──────── RECORD EXTRACTS ────────

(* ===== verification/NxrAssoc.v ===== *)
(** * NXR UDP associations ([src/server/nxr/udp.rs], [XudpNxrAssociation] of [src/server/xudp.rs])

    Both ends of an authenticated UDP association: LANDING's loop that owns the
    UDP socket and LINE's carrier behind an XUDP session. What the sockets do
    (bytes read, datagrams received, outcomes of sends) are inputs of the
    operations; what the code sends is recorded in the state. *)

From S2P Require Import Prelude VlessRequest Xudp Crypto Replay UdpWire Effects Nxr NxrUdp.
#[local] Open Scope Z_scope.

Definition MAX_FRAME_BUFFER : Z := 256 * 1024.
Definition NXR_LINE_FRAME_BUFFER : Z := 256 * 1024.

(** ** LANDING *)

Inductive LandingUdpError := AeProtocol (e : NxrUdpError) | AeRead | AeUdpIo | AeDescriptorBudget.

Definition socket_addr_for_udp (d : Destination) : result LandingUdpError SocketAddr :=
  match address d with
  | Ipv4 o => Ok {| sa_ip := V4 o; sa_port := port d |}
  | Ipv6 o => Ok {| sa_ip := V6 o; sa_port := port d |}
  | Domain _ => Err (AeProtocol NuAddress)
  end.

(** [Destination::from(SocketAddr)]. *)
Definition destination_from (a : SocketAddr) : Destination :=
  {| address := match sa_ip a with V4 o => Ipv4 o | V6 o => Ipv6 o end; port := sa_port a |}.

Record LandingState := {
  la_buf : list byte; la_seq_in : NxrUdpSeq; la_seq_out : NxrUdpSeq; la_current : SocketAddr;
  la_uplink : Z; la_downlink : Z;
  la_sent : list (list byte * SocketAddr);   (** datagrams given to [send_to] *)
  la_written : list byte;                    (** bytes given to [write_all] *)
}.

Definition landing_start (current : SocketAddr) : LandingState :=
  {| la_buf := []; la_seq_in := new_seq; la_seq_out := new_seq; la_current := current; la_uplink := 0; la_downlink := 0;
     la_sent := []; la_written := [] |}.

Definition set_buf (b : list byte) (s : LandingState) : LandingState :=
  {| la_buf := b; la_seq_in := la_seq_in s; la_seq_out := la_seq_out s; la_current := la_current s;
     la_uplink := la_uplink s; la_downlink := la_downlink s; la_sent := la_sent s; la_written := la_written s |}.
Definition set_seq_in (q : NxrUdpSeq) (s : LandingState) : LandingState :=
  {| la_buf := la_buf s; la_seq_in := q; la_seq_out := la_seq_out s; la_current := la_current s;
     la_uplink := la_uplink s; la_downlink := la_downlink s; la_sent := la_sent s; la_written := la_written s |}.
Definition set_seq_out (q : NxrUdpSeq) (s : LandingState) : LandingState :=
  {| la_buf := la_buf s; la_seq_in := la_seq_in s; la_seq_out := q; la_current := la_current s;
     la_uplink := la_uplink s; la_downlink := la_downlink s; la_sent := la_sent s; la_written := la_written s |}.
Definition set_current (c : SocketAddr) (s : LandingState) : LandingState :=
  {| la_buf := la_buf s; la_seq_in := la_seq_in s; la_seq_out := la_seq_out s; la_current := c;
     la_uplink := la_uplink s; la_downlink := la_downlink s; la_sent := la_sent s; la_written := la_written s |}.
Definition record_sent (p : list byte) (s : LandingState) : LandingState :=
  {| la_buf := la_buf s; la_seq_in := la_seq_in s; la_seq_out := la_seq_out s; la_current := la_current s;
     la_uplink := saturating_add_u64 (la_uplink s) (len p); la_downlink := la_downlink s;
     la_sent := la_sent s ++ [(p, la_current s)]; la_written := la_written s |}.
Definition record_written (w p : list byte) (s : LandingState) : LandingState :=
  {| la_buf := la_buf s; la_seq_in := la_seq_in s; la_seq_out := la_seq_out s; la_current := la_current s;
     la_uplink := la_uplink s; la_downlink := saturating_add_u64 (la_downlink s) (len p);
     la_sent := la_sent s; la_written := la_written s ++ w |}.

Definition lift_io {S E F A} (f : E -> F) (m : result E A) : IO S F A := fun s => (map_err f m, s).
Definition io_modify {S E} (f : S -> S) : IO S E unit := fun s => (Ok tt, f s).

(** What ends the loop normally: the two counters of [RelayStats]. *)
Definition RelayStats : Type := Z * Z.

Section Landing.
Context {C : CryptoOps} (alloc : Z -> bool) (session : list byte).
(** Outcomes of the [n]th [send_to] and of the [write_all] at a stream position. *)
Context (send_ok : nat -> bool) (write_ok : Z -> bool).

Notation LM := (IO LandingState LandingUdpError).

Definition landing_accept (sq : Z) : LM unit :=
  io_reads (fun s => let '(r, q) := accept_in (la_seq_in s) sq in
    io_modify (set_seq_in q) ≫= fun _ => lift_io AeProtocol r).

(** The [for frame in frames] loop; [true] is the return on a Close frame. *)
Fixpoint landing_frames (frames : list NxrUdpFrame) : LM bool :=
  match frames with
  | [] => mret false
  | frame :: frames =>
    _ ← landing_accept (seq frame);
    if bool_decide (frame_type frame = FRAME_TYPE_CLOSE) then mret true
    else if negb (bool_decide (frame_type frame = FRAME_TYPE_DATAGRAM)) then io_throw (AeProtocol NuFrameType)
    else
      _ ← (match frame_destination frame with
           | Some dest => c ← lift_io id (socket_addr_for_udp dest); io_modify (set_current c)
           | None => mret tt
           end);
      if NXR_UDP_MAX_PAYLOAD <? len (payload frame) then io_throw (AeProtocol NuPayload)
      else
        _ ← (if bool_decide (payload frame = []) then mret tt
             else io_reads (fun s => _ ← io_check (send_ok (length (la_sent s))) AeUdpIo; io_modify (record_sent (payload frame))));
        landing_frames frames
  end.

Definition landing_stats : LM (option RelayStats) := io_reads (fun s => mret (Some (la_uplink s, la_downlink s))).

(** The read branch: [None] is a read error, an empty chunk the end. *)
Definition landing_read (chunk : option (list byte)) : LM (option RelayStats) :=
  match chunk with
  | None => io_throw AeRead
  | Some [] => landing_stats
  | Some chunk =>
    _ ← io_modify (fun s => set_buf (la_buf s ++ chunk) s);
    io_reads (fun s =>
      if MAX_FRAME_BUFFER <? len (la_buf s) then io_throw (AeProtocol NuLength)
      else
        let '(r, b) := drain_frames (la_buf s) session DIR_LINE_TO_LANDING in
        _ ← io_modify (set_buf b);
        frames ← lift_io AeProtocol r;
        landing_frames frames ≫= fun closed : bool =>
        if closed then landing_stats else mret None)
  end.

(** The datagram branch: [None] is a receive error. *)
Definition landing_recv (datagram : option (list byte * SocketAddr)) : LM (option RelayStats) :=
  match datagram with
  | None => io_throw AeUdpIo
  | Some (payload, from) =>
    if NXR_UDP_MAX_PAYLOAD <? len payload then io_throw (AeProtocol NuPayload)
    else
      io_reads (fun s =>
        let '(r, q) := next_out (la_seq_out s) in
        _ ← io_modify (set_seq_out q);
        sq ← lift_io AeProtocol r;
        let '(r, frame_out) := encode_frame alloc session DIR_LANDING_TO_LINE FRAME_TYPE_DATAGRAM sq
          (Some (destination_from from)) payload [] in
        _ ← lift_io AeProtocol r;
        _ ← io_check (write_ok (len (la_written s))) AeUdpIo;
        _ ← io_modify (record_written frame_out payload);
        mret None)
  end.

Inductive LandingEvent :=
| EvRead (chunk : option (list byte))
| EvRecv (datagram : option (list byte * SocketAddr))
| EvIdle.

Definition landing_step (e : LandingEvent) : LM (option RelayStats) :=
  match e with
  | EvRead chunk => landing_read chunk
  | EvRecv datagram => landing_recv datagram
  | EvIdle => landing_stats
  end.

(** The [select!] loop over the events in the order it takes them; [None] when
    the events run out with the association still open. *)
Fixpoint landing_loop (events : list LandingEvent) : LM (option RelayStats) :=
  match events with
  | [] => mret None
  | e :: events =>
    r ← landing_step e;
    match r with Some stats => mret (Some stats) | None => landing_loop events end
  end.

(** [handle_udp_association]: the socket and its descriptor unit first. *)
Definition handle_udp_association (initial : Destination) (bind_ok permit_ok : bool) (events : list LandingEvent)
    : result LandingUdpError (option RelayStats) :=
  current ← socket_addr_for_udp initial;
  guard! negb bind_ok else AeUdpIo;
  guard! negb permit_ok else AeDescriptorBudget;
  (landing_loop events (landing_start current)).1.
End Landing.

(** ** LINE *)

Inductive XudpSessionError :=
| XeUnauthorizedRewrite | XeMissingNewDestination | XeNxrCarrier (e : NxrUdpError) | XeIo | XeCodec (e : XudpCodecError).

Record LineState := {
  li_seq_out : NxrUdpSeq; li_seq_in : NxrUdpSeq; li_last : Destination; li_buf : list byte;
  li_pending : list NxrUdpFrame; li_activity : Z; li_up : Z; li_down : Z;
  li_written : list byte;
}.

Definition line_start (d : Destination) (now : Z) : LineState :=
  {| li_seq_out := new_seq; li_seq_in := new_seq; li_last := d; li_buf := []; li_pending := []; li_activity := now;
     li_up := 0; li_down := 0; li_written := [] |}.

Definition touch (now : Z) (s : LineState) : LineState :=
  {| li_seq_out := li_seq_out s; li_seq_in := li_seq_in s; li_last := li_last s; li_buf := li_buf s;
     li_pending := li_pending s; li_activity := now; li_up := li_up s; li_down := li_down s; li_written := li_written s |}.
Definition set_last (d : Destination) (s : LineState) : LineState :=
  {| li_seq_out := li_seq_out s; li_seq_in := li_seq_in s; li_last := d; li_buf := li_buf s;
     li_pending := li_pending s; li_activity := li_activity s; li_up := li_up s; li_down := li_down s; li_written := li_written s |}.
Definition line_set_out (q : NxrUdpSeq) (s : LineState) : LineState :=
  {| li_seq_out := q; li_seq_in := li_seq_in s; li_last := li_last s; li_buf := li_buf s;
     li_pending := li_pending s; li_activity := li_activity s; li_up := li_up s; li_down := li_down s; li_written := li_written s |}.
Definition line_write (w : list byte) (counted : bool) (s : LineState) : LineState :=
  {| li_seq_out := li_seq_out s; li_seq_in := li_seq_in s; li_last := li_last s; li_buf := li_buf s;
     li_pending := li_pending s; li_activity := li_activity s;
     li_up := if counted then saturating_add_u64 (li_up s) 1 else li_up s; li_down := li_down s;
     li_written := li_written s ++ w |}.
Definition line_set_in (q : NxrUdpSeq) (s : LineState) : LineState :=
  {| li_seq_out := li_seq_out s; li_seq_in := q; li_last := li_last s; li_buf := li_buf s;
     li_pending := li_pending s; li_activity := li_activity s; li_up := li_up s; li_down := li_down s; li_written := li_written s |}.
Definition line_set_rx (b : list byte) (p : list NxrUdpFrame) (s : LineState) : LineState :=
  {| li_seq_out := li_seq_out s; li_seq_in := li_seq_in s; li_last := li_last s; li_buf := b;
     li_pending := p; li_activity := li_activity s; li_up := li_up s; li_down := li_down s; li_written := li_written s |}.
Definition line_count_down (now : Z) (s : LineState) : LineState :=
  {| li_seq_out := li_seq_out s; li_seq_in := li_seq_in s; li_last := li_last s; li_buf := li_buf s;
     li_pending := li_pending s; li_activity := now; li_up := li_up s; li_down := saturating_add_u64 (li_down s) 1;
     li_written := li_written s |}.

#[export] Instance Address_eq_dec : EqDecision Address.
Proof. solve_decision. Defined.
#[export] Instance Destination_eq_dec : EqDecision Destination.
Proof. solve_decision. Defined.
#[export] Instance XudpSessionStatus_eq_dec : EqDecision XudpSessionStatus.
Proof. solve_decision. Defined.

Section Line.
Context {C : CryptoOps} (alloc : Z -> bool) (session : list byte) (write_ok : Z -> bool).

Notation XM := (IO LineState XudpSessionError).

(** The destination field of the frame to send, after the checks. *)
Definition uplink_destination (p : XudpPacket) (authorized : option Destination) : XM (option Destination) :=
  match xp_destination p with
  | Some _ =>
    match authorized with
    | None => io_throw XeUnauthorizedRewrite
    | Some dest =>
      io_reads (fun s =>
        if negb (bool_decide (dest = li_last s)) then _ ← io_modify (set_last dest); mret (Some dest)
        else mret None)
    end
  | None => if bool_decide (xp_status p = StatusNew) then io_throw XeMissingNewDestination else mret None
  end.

────────

**YOUR OBJECTIVE**:
Up to and including the line with "Definition MAX_FRAME_BUFFER : Z", transcribe the entries above exactly, starting from their first line.

**RESPONSE TO THE TASK**:
(* ===== verification/NxrAssoc.v ===== *)
(** * NXR UDP associations ([src/server/nxr/udp.rs], [XudpNxrAssociation] of [src/server/xudp.rs])

    Both ends of an authenticated UDP association: LANDING's loop that owns the
    UDP socket and LINE's carrier behind an XUDP session. What the sockets do
    (bytes read, datagrams received, outcomes of sends) are inputs of the
    operations; what the code sends is recorded in the state. *)

From S2P Require Import Prelude VlessRequest Xudp Crypto Replay UdpWire Effects Nxr NxrUdp.
#[local] Open Scope Z_scope.

Definition MAX_FRAME_BUFFER : Z := 256 * 1024.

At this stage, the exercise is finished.